Di sanalah tercermin keindahan Islam, curahan rahmat ilahiah. Di situlah kita benar-benar melihat perwujudan dari “momen rohani”. Seperti tergambar dalam foto di bawah ini.
Foto dalam catatan pendek ini dijepret secara “candid” oleh wartawan AP, Muhammad Muheisin, dari Pakistan.

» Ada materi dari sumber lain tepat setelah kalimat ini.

(* ===== verification/NpmPackage.v ===== *)
(** * The page of an npm package

    [internal/service/frontend/renop-html/js/browser/npm.js]: what the page shows of a package and to whom, its versions in
    pages, its team, and what the invitation form sends.  The list and the addresses are [NpmRepository]'s. *)
From Stdlib Require Import Sorting.Sorted.
From S2P Require Import Prelude JsString JsArray JsNumber JsUri BrowserUtils Markdown PackageParts Pages.
Local Open Scope nat_scope.

(** ** Data *)
Record npm_version := {
  version_id : jstr;
  pending_review : bool;                (* [review_status === 'pending'] *)
  version_mirrored : bool;
  version_deprecated : jstr;
  unpublished : bool;
  version_locks : list lock;
  version_publisher : jstr;
  version_size : N;
  version_created : N;
  integrity : jstr;
  shasum : jstr
}.

Record npm_package := {
  name : jstr;
  private : bool;
  archived : bool;
  mirrored : bool;
  deprecated : bool;
  permission_level : nat;
  locks : list lock;
  description : jstr;
  latest_version : jstr;
  package_repository : jstr;
  super_team_prefix : jstr;
  version_count : N;
  publisher : jstr;
  publish_enabled : bool;
  created_at : N;
  updated_at : N
}.

Record person := { person_name : jstr; person_email : jstr; person_url : jstr }.

Record project := {
  author : option person;
  contributors : list (option person);
  maintainers : list (option person);
  keywords : list jstr;
  homepage : jstr;
  source_repository : jstr;
  bugs : jstr;
  funding : list jstr;
  license : jstr;
  node_engine : jstr;
  package_manager : jstr;
  readme : jstr;
  readme_filename : jstr
}.

Record npm_member := { member_name : jstr; user_id : jstr; level : nat; added_at : N }.

Record npm_details := {
  pkg : npm_package;
  versions : list npm_version;
  dist_tags : list (jstr * jstr);       (* [Object.entries]: the tag and its version *)
  members : list npm_member;
  member_count : N;
  administrator : bool;
  moderator : bool;
  is_member : bool;
  published : project
}.

(** What is read outside the details. *)
Record npm_viewer := { repository : jstr; signed_in : bool; username : jstr; site_origin : jstr; site_host : jstr }.

(** ** Texts with addresses *)
(** A text is built from parts that are written as they are or by [encodeURIComponent]; [None]: a lone surrogate. *)
Inductive piece := Raw (s : jstr) | Enc (s : jstr).

Definition piece_text (p : piece) : option jstr := match p with Raw s => Some s | Enc s => encodeURIComponent s end.
Definition pieces_text (ps : list piece) : option jstr := @List.concat N <$> mapM piece_text ps.

Definition tarballURL (w : npm_viewer) (packageName version : jstr) : list piece :=
  let baseName := match last_index_of_char 47 packageName with Some i => slice_from (S i) packageName | None => packageName end in
  [Raw [47%N]; Enc (repository w)] ++ List.concat (map (fun part => [Raw [47%N]; Enc part]) (split 47 packageName)) ++
  [Raw (js "/-/"); Enc (baseName ++ js "-" ++ version ++ js ".tgz")].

Yang tampak di gambar ini adalah seorang penggembala kambing dari Pakistan yang sedang salat Asar di tengah-tengah ladang.
Di tengah kesedihan membaca hamburan berita penembakan jamaah dua masjid di New Zealand kemaren, gambar ini memberikan sedikit “takziyah” atau hiburan bagi saya.
Dalam gambar ini, saya menemukan kalimat indah yang konon pernah diucapkan oleh Imam Ghazali: Allahumma imanan ka iman al-dhu’afa’; Ya Tuhan, berilah aku iman yang sederhana seperti imannya orang-orang lemah itu.
Pada momen-momen semacam inilah kita justru melihat bahwa Islam itu indah. Indah bukan karena gebyar syiar yang sarat politisasi, melainkan keindahan yang terbit justru dari kesederhanaan.
اللهم إيمنا كإيمان الضعفاء .
Saya pernah membaca tulisan dari Bapak Ulil yang intinya Bapak Ulil mengkritik ibu-ibu yang Salat di sebuah Bandara. Yang saya pahami dari tulisan tersebut, begini tidak layak sholat di sembarang tempat (di bandara).
Sedangkan pada tulisan ini Bapak Ulil (yang saya pahami) mengapresiasi orang Salat di tempat penggembalaan.